Second, the global demand for dollars props up its exchange rate, making U.S. exports more expensive and U.S. imports cheaper. Indeed, many countries, particularly in Asia, fix their currencies to keep their exports competitive in the U.S. market. Instead of allowing surplus dollars to be sold on foreign exchange markets -- lowering the dollar's value -- government central banks in Japan, China and other Asian countries have purchased more than $1 trillion of U.S. Treasury securities. Private investors have also bought lots of U.S. stocks and bonds. All told, foreigners own about 13 percent of U.S. stocks, 24 percent of corporate bonds and 43 percent of U.S. Treasury securities.

Up to a point, this arrangement benefits everyone. The world gets needed dollars; Americans get more imports, from cars to clothes. But we may now have passed that point. Hazards may outweigh benefits. The world may be receiving more dollars than it wants. A sell-off could spill over into the stock and bond markets and cause a deep global recession. . .

Note, however, that the dollar's vulnerability is a symptom of something else: the addiction of Europe and Asia to exporting to the United States. If their economies grew faster on their own, the massive U.S. payments deficits wouldn't have emerged. The dollar would have quietly drifted down. Foreigners would have invested less in the United States, because they'd have more investment opportunities at home. But Europe suffers from suffocating taxes and regulations. Japan has long favored export-led growth. And about 35 percent of China's exports go to the United States, says economist Nicholas Lardy.

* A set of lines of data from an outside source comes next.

(** * WebrtcGonkH264VideoCodec: the H.264 glue between the call engine and
      the hardware codec

    A shallow embedding of
    [dom/media/webrtc/libwebrtcglue/WebrtcGonkH264VideoCodec.cpp]:
    the NAL helpers ([IsParamSets], [ParamSetLength]), the encoder's output
    drain ([EncOutputDrain]), the encoder ([InitEncode], [Encode], [Release],
    [SetRates]) and the decoder ([InitDecode], [Decode], [Release]).

    Bytes are integers in [0, 256); [uint32_t] values are integers reduced
    modulo [2^32]; pointers into a buffer are offsets from its start.  The
    hardware device, the reservation and the frame registry live outside this
    file of the repository: the answers of the device are arguments of the
    functions that call it, and the calls made are returned as a log. *)

From Stdlib Require Import ZArith List Bool Lia.
Import ListNotations.

(** ** Machine integers *)

Definition uint32 (z : Z) : Z := (z mod 2 ^ 32)%Z.

(** ** NAL constants (lines 30-35) *)

Definition kNALStartCode : list Z := [0; 0; 0; 1]%Z.
Definition kNALTypeIDR : Z := 5.
Definition kNALTypeSPS : Z := 7.
Definition kNALTypePPS : Z := 8.

(** [sizeof(kNALStartCode)] *)
Definition sizeof_kNALStartCode : nat := length kNALStartCode.

(** ** The Annex-B scanner *)

(** [starts_with p d]: the bytes at the data pointer are the bytes of [p]. *)
Fixpoint starts_with (p d : list Z) : bool :=
  match p, d with
  | [], _ => true
  | _ :: _, [] => false
  | x :: p', y :: d' => (x =? y)%Z && starts_with p' d'
  end.

(** Offset of the first start code at or after the data pointer. *)
Fixpoint find_start_code (d : list Z) : option nat :=
  match d with
  | [] => None
  | _ :: d' =>
      if starts_with kNALStartCode d then Some 0
      else option_map S (find_start_code d')
  end.

(** What one successful call of the scanner reports: where the NAL unit
    starts (an offset from the data pointer of the call), its size, and how
    far the data pointer has moved when the call returns. *)
Record NextNAL := {
  nalStart : nat;
  nalSize : nat;
  advance : nat
}.

(** Modelled from the spec: [android::getNextNALUnit] of stagefright's
    [avc_utils.h], which this repository only calls.  The buffer is scanned
    left to right with the start-code convention: a reserved 4-byte marker
    followed by a NAL unit.  The NAL unit runs from the byte after the marker
    to the next marker, or to the end of the data when no marker follows
    (the call sites pass [startCodeFollows = true]); the data pointer is left
    on that next marker.  [None] stands for any status other than
    [android::OK]. *)
Definition getNextNALUnit (data : list Z) : option NextNAL :=
  match find_start_code data with
  | None => None
  | Some i =>
      let start := i + sizeof_kNALStartCode in
      let body := skipn start data in
      let n := match find_start_code body with
               | Some j => j
               | None => length body
               end in
      Some {| nalStart := start; nalSize := n; advance := start + n |}
  end.

(** [aData[i]]; the source never checks the index, the model reads 0 past
    the end. *)
Definition byte_at (aData : list Z) (i : nat) : Z := nth i aData 0%Z.

(** [*p & 0x1f] *)
Definition nal_type (b : Z) : Z := Z.land b 31.

(** Lines 38-41.  The source asserts [aSize > sizeof(kNALStartCode)]. *)
Definition IsParamSets (aData : list Z) : bool :=
  (nal_type (byte_at aData sizeof_kNALStartCode) =? kNALTypeSPS)%Z.

(** Lines 44-58: the [while] loop of [ParamSetLength].  [base] is
    [data - aData], [data] the bytes from the data pointer on; each turn
    consumes at least a start code, so the length of the data bounds the
    number of turns. *)
Fixpoint ParamSetLength_loop (turns : nat) (aData : list Z) (base : nat)
    (data : list Z) : nat :=
  match turns with
  | O => length aData
  | S turns' =>
      match getNextNALUnit data with
      | None => length aData
      | Some r =>
          let t := nal_type (byte_at aData (base + nalStart r)) in
          if negb (t =? kNALTypeSPS)%Z && negb (t =? kNALTypePPS)%Z
          then base + nalStart r - sizeof_kNALStartCode
          else ParamSetLength_loop turns' aData (base + advance r)
                 (skipn (advance r) data)
      end
  end.

Definition ParamSetLength (aData : list Z) : nat :=
  ParamSetLength_loop (S (length aData)) aData 0 aData.

(** ** Fragmentation (lines 167-184) *)

Record nal_entry := {
  offset : Z;   (* uint32_t *)
  size : Z      (* uint32_t *)
}.

(** The [while] loop of [SendEncodedDataToCallback] that fills [nals]. *)
Fixpoint nals_loop (turns : nat) (base : nat) (data : list Z)
    : list nal_entry :=
  match turns with
  | O => []
  | S turns' =>
      match getNextNALUnit data with
      | None => []
      | Some r =>
          {| offset := uint32 (Z.of_nat (base + nalStart r));
             size := uint32 (Z.of_nat (nalSize r)) |}
          :: nals_loop turns' (base + advance r) (skipn (advance r) data)
      end
  end.

Definition nals_of (buffer : list Z) : list nal_entry :=
  nals_loop (S (length buffer)) 0 buffer.

(** ** Types shared by the encoder and the decoder *)

(** [webrtc::FrameType], as far as this file uses it. *)
Inductive FrameType := kVideoFrameKey | kVideoFrameDelta.

(** The return codes of [video_error_codes.h] this file uses. *)
Inductive RetCode :=
| WEBRTC_VIDEO_CODEC_OK
| WEBRTC_VIDEO_CODEC_ERROR
| WEBRTC_VIDEO_CODEC_UNINITIALIZED.

(** [webrtc::EncodedImage]: [_buffer] holds the [_length] bytes the image
    points to, [_size] is the capacity. *)
Record EncodedImage := {
  _buffer : list Z;
  _size : nat;
  _frameType : FrameType;
  _encodedWidth : Z;
  _encodedHeight : Z;
  _timeStamp : Z;
  capture_time_ms_ : Z;
  _completeFrame : bool
}.

(** [EncodedFrame] of [WebrtcGonkVideoCodec.h], with the fields this file
    reads and writes. *)
Record EncodedFrame := {
  mWidth : Z;
  mHeight : Z;
  mTimestamp : Z;
  mTimestampUs : Z;
  mRenderTimeMs : Z
}.

(** Modelled from the spec: [OMXCodecReservation], of which this file only
    calls [ReserveOMXCodec] and [ReleaseOMXCodec].  A boolean-like exclusive
    lock over the hardware resource: [held] says whether this instance holds
    it, [released] counts how often the instance has given the hardware
    back. *)
Record OMXCodecReservation := {
  held : bool;
  released : nat
}.

Definition new_OMXCodecReservation : OMXCodecReservation :=
  {| held := false; released := 0 |}.

(** Modelled from the spec: [Reserve() -> bool] acquires exclusive use and
    returns false if another instance already holds the hardware; [granted]
    is the answer of the process-wide arbiter. *)
Definition ReserveOMXCodec (granted : bool) (r : OMXCodecReservation)
    : bool * OMXCodecReservation :=
  if granted then (true, {| held := true; released := released r |})
  else (false, r).

(** Modelled from the spec: [Release()] is idempotent and always safe to
    call, even if [Reserve] was never called or failed. *)
Definition ReleaseOMXCodec (r : OMXCodecReservation) : OMXCodecReservation :=
  if held r then {| held := false; released := S (released r) |} else r.

(** ** EncOutputDrain (lines 60-210) *)

Module EncOutputDrain.

(** [MediaCodec::BUFFER_FLAG_SYNCFRAME] of Android's [MediaCodec.h]. *)
Definition BUFFER_FLAG_SYNCFRAME : Z := 1.

(** One call of [mCallback->OnEncodedImage(unit, &info, &fragmentation)];
    [info] is the same constant in every call. *)
Record Delivery := {
  unit : EncodedImage;
  fragmentation : list nal_entry
}.

(** The members of the drain.  [mCallback] is true when the pointer is not
    null; [mInputFrames] is the member of the base class [CodecOutputDrain],
    the frames queued by the encoder and not yet matched to an output. *)
Record t := {
  mCallback : bool;
  mIsPrevFrameParamSets : bool;
  mParamSets : list Z;
  mInputFrames : list EncodedFrame
}.

(** The constructor (lines 62-66). *)
Definition new (aCallback : bool) : t :=
  {| mCallback := aCallback;
     mIsPrevFrameParamSets := false;
     mParamSets := [];
     mInputFrames := [] |}.
Lemma accepted_url_is_safe_witness :
  @validateUrl Reference.platform (js "  wanted.co.kr/wd/12345 ")
  = {| valid := true; uv_error := None;
       uv_url := Some (js "https://wanted.co.kr/wd/12345") |}
  /\ (len (formatUrl (js "  wanted.co.kr/wd/12345 ")) <= 2000)%Z.
Proof.
  destruct (@accepted_url_is_safe Reference.platform (js "  wanted.co.kr/wd/12345 "))
    as (Hresult & Hlen & _).
  - vm_compute. reflexivity.
  - split; [|exact Hlen]. rewrite Hresult. vm_compute. reflexivity.
Defined.

(** ** Trimming *)

Lemma trimStart_clean (s : list N) : startsClean (trimStart s).
Proof.
  induction s as [|c s IH]; [exact I|].
  cbn [trimStart]. destruct (isWhiteSpace c) eqn:Hc; [exact IH | exact Hc].
Qed.

Lemma trimStart_id (s : list N) : startsClean s -> trimStart s = s.
Proof. destruct s as [|c s]; [reflexivity|]. cbn. intros ->. reflexivity. Qed.

Lemma trimStart_suffix (s : list N) : exists ws, s = ws ++ trimStart s.
Proof.
  induction s as [|c s [ws IH]]; [exists []; reflexivity|].
  cbn [trimStart]. destruct (isWhiteSpace c).
  - exists (c :: ws). cbn. f_equal. exact IH.
  - exists []. reflexivity.
Qed.
(** Off line, with version [v1] installed: the pass fails and [v1] stays. *)
Lemma failed_listing_witness :
  let env := Scenario.envWith false Scenario.offline in
  let w := {| disk := {| fs_files :=
                           {[ "/opt/WorldData/indicators/indicator_version" := "v1" ]};
                         fs_dirs := {[ "/opt/WorldData/indicators" ]};
                         fs_denied := ∅ |};
              keychain := ∅; requests := []; mainWindow := Live; sent := [] |} in
  let r := performDownloadIndicators env Scenario.autoOpts w in
  (configured Scenario.autoOpts ∧ listed env Scenario.autoOpts w = None)
  ∧ r.1 = Returned (Failed "getaddrinfo ENOTFOUND")
  ∧ fs_files (disk r.2) !! versionFile "/opt/WorldData/indicators" = Some "v1".
Proof.
  intros env w r.
  assert (configured Scenario.autoOpts) as Hc by (split; discriminate).
  assert (listed env Scenario.autoOpts w = None) as Hl by (vm_compute; reflexivity).
  split; [done|].
  destruct (failed_listing_writes_no_file env Scenario.autoOpts w Hc Hl)
    as (_ & _ & _ & _ & Hv & _).
  split; [vm_compute; reflexivity|].
  fold r in Hv. rewrite Hv. vm_compute. reflexivity.
Defined.

(** C5, as stated, fails: off line, on a fresh disk, the pass that fails
    at the listing has created the indicators directory and the
    directories above it. *)
Lemma failed_listing_touches_directories :
  let env := Scenario.envWith false Scenario.offline in
  let r := performDownloadIndicators env Scenario.autoOpts Scenario.start in
  configured Scenario.autoOpts
  ∧ listed env Scenario.autoOpts Scenario.start = None
  ∧ r.1 = Returned (Failed "getaddrinfo ENOTFOUND")
  ∧ elements (fs_dirs (disk Scenario.start)) = []
  ∧ elements (fs_dirs (disk r.2))
    = [ "/opt/WorldData/indicators"; "/opt/WorldData"; "/opt" ]
  ∧ disk r.2 ≠ disk Scenario.start.
Proof.
  intros env r.
  split; [split; discriminate|].
  split; [vm_compute; reflexivity|].
  split; [vm_compute; reflexivity|].
  split; [vm_compute; reflexivity|].
  assert (elements (fs_dirs (disk r.2))
          = [ "/opt/WorldData/indicators"; "/opt/WorldData"; "/opt" ]) as H
    by (vm_compute; reflexivity).
  split; [exact H|]. intros Heq. rewrite Heq in H. vm_compute in H. discriminate.
Qed.
Lemma preserves_check_connection refreshing :
  preserves P (_check_anycubic_mqtt_connection grace idle refreshing).
Proof.
  unfold _check_anycubic_mqtt_connection.
  apply preserves_bind; [apply _ | apply preserves_get_self; apply _ | intros c].
  destruct (negb refreshing && _mqtt_refresh_lock_locked c); [apply preserves_ret; apply _|].
  apply preserves_bind; [apply _ | apply preserves_should_start | intros start].
  destruct start.
  - frame; first [apply P_record | apply P_mqtt_task].
  - apply preserves_bind; [apply _ | apply preserves_should_stop | intros stop].
    destruct stop; [apply preserves_stop | apply preserves_ret; apply _].
Qed.

End FrameOfMethods.

(** ** The update scheduler *)

Section SchedulerProperties.

Variable MQTT_ACTION_RESPONSE_ALIVE_SECONDS : Z.
Variable MQTT_IDLE_DISCONNECT_SECONDS : Z.
Variable MAX_FAILED_UPDATES : Z.
Variable FAILED_UPDATE_DELAY : Z.
Variable DEFAULT_SCAN_INTERVAL : Z.

Local Abbreviation get_anycubic_updates' :=
  (get_anycubic_updates MQTT_ACTION_RESPONSE_ALIVE_SECONDS MQTT_IDLE_DISCONNECT_SECONDS
     MAX_FAILED_UPDATES FAILED_UPDATE_DELAY).
Local Abbreviation _async_update_data' :=
  (_async_update_data MQTT_ACTION_RESPONSE_ALIVE_SECONDS MQTT_IDLE_DISCONNECT_SECONDS
     MAX_FAILED_UPDATES FAILED_UPDATE_DELAY DEFAULT_SCAN_INTERVAL).
Lemma filter_is_player_all (l : list player_row) :
  Forall (fun p => user_id p <> 0) l -> List.filter is_player l = l.
Proof.
  induction 1 as [| p l Hp _ IH]; [reflexivity |].
  cbn [List.filter]. unfold is_player at 1.
  rewrite bool_decide_eq_false_2 by exact Hp. simpl. by rewrite IH.
Qed.

Lemma no_dealer_row (h : player_row -> player_row) (gid : string)
    (l : list player_row) :
  (forall p, game_id (h p) = game_id p /\ user_id (h p) = user_id p) ->
  Forall (fun p => user_id p <> 0) (List.filter (in_game gid) l) ->
  existsb (is_seat gid 0) (map h l) = false
  /\ List.find (is_seat gid 0) (map h l) = None.
Proof.
  intros Hh. induction l as [| p l IH]; intros Hall; [done |].
  cbn [List.filter] in Hall. cbn [map existsb List.find].
  destruct (Hh p) as [Hg Hu].
  assert (is_seat gid 0 (h p) = false) as ->.
  { unfold is_seat. rewrite Hg, Hu. unfold in_game in Hall.
    destruct (bool_decide (game_id p = gid)); [| reflexivity].
    apply Forall_cons in Hall as [Hp _].
    by rewrite (bool_decide_eq_false_2 _ Hp). }
  simpl. apply IH.
  destruct (in_game gid p); [by apply Forall_cons in Hall as [_ Hall] | exact Hall].
Qed.

Lemma find_app_r {A} (f : A -> bool) (l1 l2 : list A) :
  List.find f l1 = None -> List.find f (l1 ++ l2) = List.find f l2.
Proof.
  induction l1 as [| a l1 IH]; [done |].
  simpl. destruct (f a); [discriminate | exact IH].
Qed.

(** C6, amended. When the host starts a waiting room with at least two
    seats (and no more than the deck can serve), every seat of the room is
    dealt exactly two cards and stores the value of that hand, the dealer
    seat is created with an empty hand and value 0, the rest of the deck
    is saved, and the seat with the earliest joining time is prompted with
    turn index 0. *)
Theorem start_game_initial_deal (st : db) (gid : string) (uid : Z)
    (draws : list nat) (now rnd : Z) (game : game_row) :
  fetch_waiting gid st = Some game ->
  host_id game = uid ->
  (2 <= length (players_of gid st) <= 26)%nat ->
  Forall (fun p => user_id p <> 0) (players_of gid st) ->
  exists st',
    start_game_callback gid uid draws now rnd st = (Done Started, st')
    /\ status <$> multiplayer_games st' !! gid = Some playing
    /\ length <$> (deck <$> multiplayer_games st' !! gid)
       = Some (52 - 2 * length (players_of gid st))%nat
    /\ length (List.filter is_player (players_of gid st')) = length (players_of gid st)
    /\ (forall p, p ∈ players_of gid st' -> user_id p <> 0 -> dealt_two p)
    /\ (exists dealer,
          List.find (is_seat gid 0) (game_players st') = Some dealer
          /\ cards dealer = [] /\ value dealer = 0)
    /\ (exists first,
          seats_in_turn_order gid st' !! 0%nat = Some first
          /\ (forall q, q ∈ players_of gid st' -> user_id q <> 0 ->
                joined_at first <= joined_at q)
          /\ fsm st' !! user_id first = Some (gid, 0%nat)
          /\ last (outbox st')
             = Some (user_id first, YourTurn (cards first) (value first))).
Proof.
  intros Hfetch Hhost Hlen Hnodealer.
  assert (multiplayer_games st !! gid = Some game) as Hgame.
  { unfold fetch_waiting in Hfetch.
    destruct (multiplayer_games st !! gid) as [g |]; [| discriminate].
    destruct (bool_decide (status g = waiting)); [congruence | discriminate]. }
  set (seats := players_of gid st) in *.
  unfold start_game_callback. unfold bind at 1. cbn [get]. rewrite Hfetch.
  rewrite (bool_decide_eq_false_2 (host_id game <> uid)) by (intros H; by apply H).
  fold seats.
  destruct (Z.of_nat (length seats) <? MIN_PLAYERS) eqn:Hfew;
    [apply Z.ltb_lt in Hfew; unfold MIN_PLAYERS in Hfew; lia |].
  unfold bind at 1. cbn [set_playing update_game modify]. cbv zeta.
  match goal with
  | |- context [bind (deal_hands gid seats (create_deck draws)) _ ?s] =>
      destruct (deal_hands_run gid seats (create_deck draws) s)
        as (deck' & h & Hrun & Hdecklen & Hh)
  end.
  { rewrite create_deck_length. lia. }
  { apply create_deck_valid. }
  unfold bind at 1. rewrite Hrun.
  cbn [users multiplayer_games game_players fsm outbox set_games] in *.
  rewrite create_deck_length in Hdecklen.
  assert (forall p, game_id (h p) = game_id p /\ user_id (h p) = user_id p) as Hids
    by (intros p; destruct (Hh p) as (? & ? & _); done).
  destruct (no_dealer_row h gid (game_players st) Hids Hnodealer) as [Hfresh Hfind].
  unfold bind at 1. rewrite insert_player_fresh by exact Hfresh.
  unfold bind at 1. cbn [set_deck update_game modify].
  unfold bind at 1. rewrite announce_start_run.
  cbn [users multiplayer_games game_players fsm outbox set_games set_players].
  (* the seats of the room once the dealer row is in *)
  set (dealer := mk_player gid 0 "Дилер" [] 0 false now).
  assert (List.filter is_player
            (List.filter (in_game gid) (map h (game_players st) ++ [dealer]))
          = map h seats) as Hseats.
  { rewrite !List.filter_app.
    rewrite filter_in_game_map by (intros p; apply Hids).
    rewrite filter_is_player_map by (intros p; apply Hids).
    fold (players_of gid st). fold seats.
    rewrite (filter_is_player_all seats Hnodealer).
    subst dealer. cbn [List.filter]. unfold in_game. cbn [game_id].
    rewrite bool_decide_eq_true_2 by reflexivity. cbn [List.filter].
    unfold is_player. cbn [user_id]. simpl. by rewrite app_nil_r. }
  assert (forall q, q ∈ map h seats -> dealt_two q) as Hdealt.
  { intros q Hq. apply list_elem_of_fmap in Hq as (p & -> & Hp).
    destruct (Hh p) as (_ & _ & _ & _ & Hd). apply Hd.
    - apply list_elem_of_In, filter_In in Hp as [_ Hp].
      unfold in_game in Hp. by apply bool_decide_eq_true in Hp.
    - by apply list_elem_of_fmap_2. }
  pose proof (order_by_joined_at_Permutation (map h seats)) as Hperm.
  destruct (order_by_joined_at (map h seats)) as [| first rest] eqn:Horder.
  { apply Permutation_length in Hperm. rewrite length_map in Hperm.
    simpl in Hperm. lia. }
  assert (order_by_joined_at (map h seats) !! 0%nat = Some first) as Hhead
    by (by rewrite Horder).
  destruct (order_by_joined_at_head _ _ Hhead) as [Hfirst Hmin].
  destruct (Hdealt first Hfirst) as [Hfirst2 Hfirstv].
  (* process_next_turn gid 0 *)
  unfold bind at 1. unfold process_next_turn. unfold bind at 1. cbn [get].
  cbn [users multiplayer_games game_players fsm outbox].
  rewrite !lookup_alter_eq, Hgame. cbn [fmap option_fmap option_map status].
  rewrite (bool_decide_eq_false_2 (playing <> playing)) by (intros H; by apply H).
  unfold seats_in_turn_order, players_of.
  cbn [users multiplayer_games game_players fsm outbox].
  rewrite Hseats, Horder. cbn [length Nat.leb lookup list_lookup try_option].
  unfold bind at 1. cbn [ret].
  unfold bind at 1. rewrite Hfirstv. cbn [try_option ret].
  unfold bind at 1. cbn [modify set_fsm safe_send_message].
  eexists. split; [reflexivity |].
  cbn [users multiplayer_games game_players fsm outbox set_fsm].
  rewrite !lookup_alter_eq, Hgame. cbn [fmap option_fmap option_map status deck].
  split; [reflexivity |].
  split; [by rewrite Hdecklen |].
  unfold seats_in_turn_order, players_of. cbn [game_players].
  rewrite Hseats, Horder.
  split; [by rewrite length_map |].
  split.
  { intros p Hp Hp0. apply Hdealt. rewrite <- Hseats.
    apply list_elem_of_In, filter_In. split; [by apply list_elem_of_In |].
    unfold is_player. by rewrite bool_decide_eq_false_2. }
  split.
  { exists dealer. rewrite (find_app_r _ _ _ Hfind). split; [| done].
    subst dealer. cbn [List.find]. unfold is_seat. cbn [game_id user_id].
    by rewrite !bool_decide_eq_true_2. }
  exists first. split; [reflexivity |].
  split.
  { intros q Hq Hq0. apply Hmin. rewrite <- Hseats.
    apply list_elem_of_In, filter_In. split; [by apply list_elem_of_In |].
    unfold is_player. by rewrite bool_decide_eq_false_2. }
  split; [apply lookup_insert_eq |].
  apply last_snoc.
Qed.
Lemma updateClouds_obstacles (deltaTime speed : Q) (h : Horizon.t) (w : World) :
  Horizon.obstacles (fst (Horizon.updateClouds deltaTime speed h w))
  = Horizon.obstacles h.
Proof.
  assert (A : forall h0 w0, Horizon.obstacles (fst (Horizon.addCloud h0 w0))
                            = Horizon.obstacles h0).
  { intros h0 w0. unfold Horizon.addCloud. rewrite bind_run, fst_ret.
    apply set_clouds_obstacles. }
  unfold Horizon.updateClouds. cbv zeta.
  destruct (rev (Horizon.clouds h)); [apply A|].
  rewrite bind_run, fst_ret, set_clouds_obstacles.
  destruct (rev (map _ _)).
  - rewrite fst_ret. apply set_clouds_obstacles.
  - destruct (_ && _).
    + rewrite bind_run. destruct (JS.gtb _ _).
      * rewrite A. apply set_clouds_obstacles.
      * rewrite fst_ret. apply set_clouds_obstacles.
    + rewrite fst_ret. apply set_clouds_obstacles.
Qed.

(** [Horizon.update] without [updateObstacles] leaves the obstacles. *)
Lemma Horizon_update_still fuel cfg IS_MOBILE deltaTime speed night h w h' :
  fst (Horizon.update fuel cfg IS_MOBILE deltaTime speed false night h w) = Some h' ->
  Horizon.obstacles h' = Horizon.obstacles h.
Proof.
  unfold Horizon.update. rewrite !bind_run, fst_ret.
  intro E. inversion E; subst; clear E.
  rewrite updateClouds_obstacles. destruct h; reflexivity.
Qed.

(** The block [if (this.playing) { ... }] before CLEAR_TIME. *)
Lemma grace_whilePlaying upd fuel env dt r w r' dt' :
  Runner.crashed r = false ->
  Runner.runningTime r + dt <= RunnerConfig.CLEAR_TIME (Runner.config r) ->
  fst (Runner.whilePlaying upd fuel env dt r w) = Some (r', dt') ->
  grace r' = grace r.
Proof.
  intros Hc Ht. unfold Runner.whilePlaying. rewrite bind_run.
  set (m1 := if Trex.jumping (Runner.tRex r) then _ else _).
  set (tr := fst (m1 w)). set (w1 := snd (m1 w)).
  cbv zeta.
  set (r1 := Runner.set_runningTime _ (Runner.set_tRex tr r)).
  assert (G1 : grace r1 = grace r) by (unfold r1; autorewrite with grace; reflexivity).
  assert (C1 : Runner.crashed r1 = false) by (unfold r1; destruct r; exact Hc).
  assert (H1 : JS.gtb (Runner.runningTime r1)
                 (RunnerConfig.CLEAR_TIME (Runner.config r1)) = false).
  { apply gtb_le. unfold r1. destruct r; exact Ht. }
  rewrite H1.
  rewrite bindO_run.
  set (m2 := if _ && _ then _ else _).
  destruct (fst (m2 w1)) as [r2|] eqn:E2; [|discriminate].
  assert (G2 : grace r2 = grace r).
  { rewrite <- G1. unfold m2 in E2. destruct (_ && _).
    - apply (grace_playIntro upd env r1 w1 r2 C1 E2).
    - unfold ret in E2. cbn [fst] in E2. inversion E2. reflexivity. }
  rewrite bindO_run.
  set (m3 := if Runner.playingIntro r2 then _ else _).
  destruct (fst (m3 (snd (m2 w1)))) as [h|] eqn:E3; [|discriminate].
  assert (Hh : Horizon.obstacles h = Horizon.obstacles (Runner.horizon r2)).
  { unfold m3 in E3. destruct (Runner.playingIntro r2);
      apply Horizon_update_still in E3; exact E3. }
  unfold Runner.collisionTest. cbv beta iota.
  rewrite bind_run, fst_ret.
  intro E. inversion E; subst; clear E.
  rewrite grace_updateInvert, grace_set_distanceMeter.
  unfold Runner.afterCollisionTest. cbv beta iota. rewrite ?fst_ret.
  rewrite grace_set_currentSpeed, grace_set_distanceRan.
  rewrite <- G2. unfold grace. rewrite <- Hh. destruct r2; reflexivity.
Qed.

Lemma grace_fields a b :
  grace a = grace b ->
  Runner.crashed a = Runner.crashed b /\
  Horizon.obstacles (Runner.horizon a) = Horizon.obstacles (Runner.horizon b) /\
  Runner.config a = Runner.config b.
Proof. unfold grace. intro H. inversion H. repeat split; reflexivity. Qed.

(** X30: the first seconds of a game are safe.  A tick of a runner that
    has not crashed, whose running time with the time elapsed since the
    last tick is still within CLEAR_TIME, cannot end the game and brings
    no obstacle: when it returns the runner is not crashed and the
    obstacles of the horizon are the ones from before. *)
Theorem update_before_CLEAR_TIME fuel env r w r' :
  Runner.crashed r = false ->
  Runner.runningTime r
  + (now_of w - (if JS.truthy (Runner.time r) then Runner.time r else now_of w))
  <= RunnerConfig.CLEAR_TIME (Runner.config r) ->
  fst (Runner.update fuel env r w) = Some r' ->
  Runner.crashed r' = false /\
  Horizon.obstacles (Runner.horizon r') = Horizon.obstacles (Runner.horizon r) /\
  Runner.config r' = Runner.config r.
Proof.
  intros Hc Ht. destruct fuel as [|fuel]; [discriminate|].
  cbn [Runner.update]. cbv zeta. rewrite bind_run.
  change (fst (getTimeStamp w)) with (now_of w).
  set (now := now_of w) in *. set (w1 := snd (getTimeStamp w)).
  set (r1 := Runner.set_time now (Runner.set_updatePending false r)).
  assert (G1 : grace r1 = grace r) by (unfold r1; autorewrite with grace; reflexivity).
  assert (C1 : Runner.crashed r1 = false) by (unfold r1; destruct r; exact Hc).
  assert (T1 : Runner.time (Runner.set_updatePending false r) = Runner.time r)
    by (destruct r; reflexivity).
  rewrite T1.
  assert (R1 : Runner.runningTime r1 = Runner.runningTime r /\
               Runner.config r1 = Runner.config r)
    by (unfold r1; destruct r; split; reflexivity).
  destruct R1 as [R1 R2].
  rewrite bindO_run.
  set (m := if Runner.playing r1 then _ else _).
  destruct (fst (m w1)) as [[r2 dt2]|] eqn:E; [|discriminate].
  rewrite bind_run. unfold ret. cbn [fst snd].
  intro E'. inversion E'; subst; clear E'.
  assert (G : grace (fst (Runner.animateAndSchedule dt2 r2 (snd (m w1)))) = grace r).
  { rewrite grace_animateAndSchedule.
    unfold m in E. destruct (Runner.playing r1).
    - rewrite <- G1. apply (grace_whilePlaying _ _ _ _ _ _ _ _ C1) in E;
        [exact E|]. rewrite R1, R2. exact Ht.
    - unfold ret in E. cbn [fst] in E. inversion E; subst. exact G1. }
  apply grace_fields in G. destruct G as (H1 & H2 & H3).
  split; [rewrite H1; exact Hc|]. split; [exact H2 | exact H3].
Qed.

Lemma update_before_CLEAR_TIME_witness :
  exists r',
    fst (Runner.update 3 desktop playing_runner (clock_at (2 * (1000 / 60))))
    = Some r' /\
    Runner.crashed playing_runner = false /\
    Runner.crashed r' = false.
Proof.
  assert (E : exists r',
             fst (Runner.update 3 desktop playing_runner
                    (clock_at (2 * (1000 / 60)))) = Some r')
    by (eexists; vm_compute; reflexivity).
  destruct E as [r' E]. exists r'.
  split; [exact E|].
  split; [reflexivity|].
  destruct (update_before_CLEAR_TIME 3 desktop playing_runner
              (clock_at (2 * (1000 / 60))) r') as (H & _);
    [reflexivity | discriminate | exact E |].
  exact H.
Defined.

There's a stubborn contradiction. The world may be getting more dollars than it wants, but it likes the source of those dollars: large U.S. trade deficits. China has resisted U.S. pressure to raise the value of its currency; Europeans and Japanese deplore the recent increases in their currencies. Because the dollar's vulnerability reflects other countries' weaknesses, no American president can cure it alone. Contrary to popular wisdom, for example, U.S. budget deficits don't cause U.S. trade deficits. . .


No one knows what will happen. The massive U.S. payments deficits could continue for years, with foreigners investing surplus dollars in American stocks and bonds. Gradual shifts in currency values might reduce the world's addiction to exporting to the United States. Or something might cause a dollar crash tomorrow. In that case, massive intervention by government central banks (buying unwanted dollars) might avert a calamity. Or it might not. We're in uncharted waters. . .

Posted by Robert Schwartz at December 16, 2004 6:14 PM
Comments

Robert: That's brilliant (except that any time spent thinking about exchange rates is time wasted).

Posted by: David Cohen at December 16, 2004 6:23 PM

The conclusion is Samuleson's not mine.